> _Problem to solve_:
Check each line of the entries below for the string "Stdlib" and state how many lines have it, with no other text.

------------------------------

(** * SafeLink: URL validation, fetching, HTML features, risk scoring, cache

    A shallow embedding of the Python sources under [app/]:
    [url_utils.py], [cache.py], [fetcher.py], [html_parser.py],
    [risk_engine.py] and the endpoints of [main.py].

    Conventions of the embedding.
    - A Python [str] is a [string]; a character stands for the code point
      of the same number (code points below 256).  Text decoded from a
      response body can hold any code point and is a [list N].
    - A Python exception is a value of [exn]; a function that may raise
      returns a [pyresult].
    - Python [int] is [Z]; [len] is a [nat].  The heuristic score is a
      Python float that only ever holds integers; it is carried as a [Z]
      with the same value, which is exact for all engine counts that are
      not negative (see [combine_vt_gsb_score] for the others).  The two
      ratios are genuine binary64 quotients and are kept as [float].
    - Library code outside the repository (urllib, tldextract, hashlib,
      json, httpx, BeautifulSoup) is reached through type classes;
      reference instances are given for running the code on concrete
      inputs. *)

From Stdlib Require Import ZArith Lia String Ascii List Bool.
From Stdlib Require Import Floats.PrimFloat Numbers.Cyclic.Int63.Uint63.
From stdpp Require Import gmap strings list.

Local Open Scope string_scope.
Local Open Scope Z_scope.

(** ** Exceptions and results *)

Inductive exn : Type :=
| ValueError
| AttributeError
| KeyError
| ZeroDivisionError
| RequestError (msg : string)
| OtherError (msg : string).

Inductive pyresult (A : Type) : Type :=
| Ok (a : A)
| Raise (e : exn).

Arguments Ok {A} a.
Arguments Raise {A} e.

Definition bind {A B : Type} (m : pyresult A) (k : A -> pyresult B) : pyresult B :=
  match m with
  | Ok a => k a
  | Raise e => Raise e
  end.

#[global] Instance pyresult_ret : MRet pyresult := fun A a => Ok a.
#[global] Instance pyresult_bind : MBind pyresult := fun A B k m => bind m k.
#[global] Instance pyresult_fmap : FMap pyresult := fun A B f m =>
  match m with
  | Ok a => Ok (f a)
  | Raise e => Raise e
  end.

(** ** Python string operations *)

Module PyStr.

Definition code (c : ascii) : nat := nat_of_ascii c.

Definition between (lo hi : nat) (c : ascii) : bool :=
  (Nat.leb lo (code c) && Nat.leb (code c) hi)%bool.

(** [str.isspace] on one character (code points below 256). *)
Definition is_space (c : ascii) : bool :=
  (between 9 13 c || between 28 32 c
   || Nat.eqb (code c) 133 || Nat.eqb (code c) 160)%bool.

Definition is_digit (c : ascii) : bool := between 48 57 c.
Definition is_upper (c : ascii) : bool := between 65 90 c.
Definition is_lower (c : ascii) : bool := between 97 122 c.
Definition is_alpha (c : ascii) : bool := (is_upper c || is_lower c)%bool.

Fixpoint lstrip (s : string) : string :=
  match s with
  | EmptyString => EmptyString
  | String c r => if is_space c then lstrip r else s
  end.

Fixpoint rstrip (s : string) : string :=
  match s with
  | EmptyString => EmptyString
  | String c r =>
      match rstrip r with
      | EmptyString => if is_space c then EmptyString else String c EmptyString
      | r' => String c r'
      end
  end.

(** [s.strip()] *)
Definition strip (s : string) : string := rstrip (lstrip s).

(** [s.startswith(p)] *)
Fixpoint startswith (s p : string) {struct p} : bool :=
  match p, s with
  | EmptyString, _ => true
  | String a p', String b s' => (Ascii.eqb a b && startswith s' p')%bool
  | String _ _, EmptyString => false
  end.

(** [needle in s] *)
Fixpoint contains (needle s : string) : bool :=
  (startswith s needle
   || match s with
      | EmptyString => false
      | String _ r => contains needle r
      end)%bool.

(** [s.endswith(p)] *)
Fixpoint endswith (s p : string) : bool :=
  (String.eqb s p
   || match s with
      | EmptyString => false
      | String _ r => endswith r p
      end)%bool.

(** [str.lower] on one character: ASCII capitals and the Latin-1 capitals
    U+00C0..U+00DE except the multiplication sign U+00D7. *)
Definition lower_char (c : ascii) : ascii :=
  if (is_upper c || (between 192 222 c && negb (Nat.eqb (code c) 215)))%bool
  then ascii_of_nat (code c + 32)
  else c.

Fixpoint lower (s : string) : string :=
  match s with
  | EmptyString => EmptyString
  | String c r => String (lower_char c) (lower r)
  end.

(** [str.upper] on one character: the small ASCII letters and the small
    Latin-1 letters U+00E0..U+00FE except the division sign U+00F7 move down
    by 32, and the sharp s U+00DF becomes two capitals.  The capitals of the
    micro sign U+00B5 and of U+00FF lie beyond code point 255, outside the
    strings of this model; these two characters are left as they are. *)
Definition upper_char (c : ascii) : string :=
  if (is_lower c || (between 224 254 c && negb (Nat.eqb (code c) 247)))%bool
  then String (ascii_of_nat (code c - 32)) EmptyString
  else if Nat.eqb (code c) 223 then String "S" (String "S" EmptyString)
  else String c EmptyString.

------------------------------

> _Answer box_:
2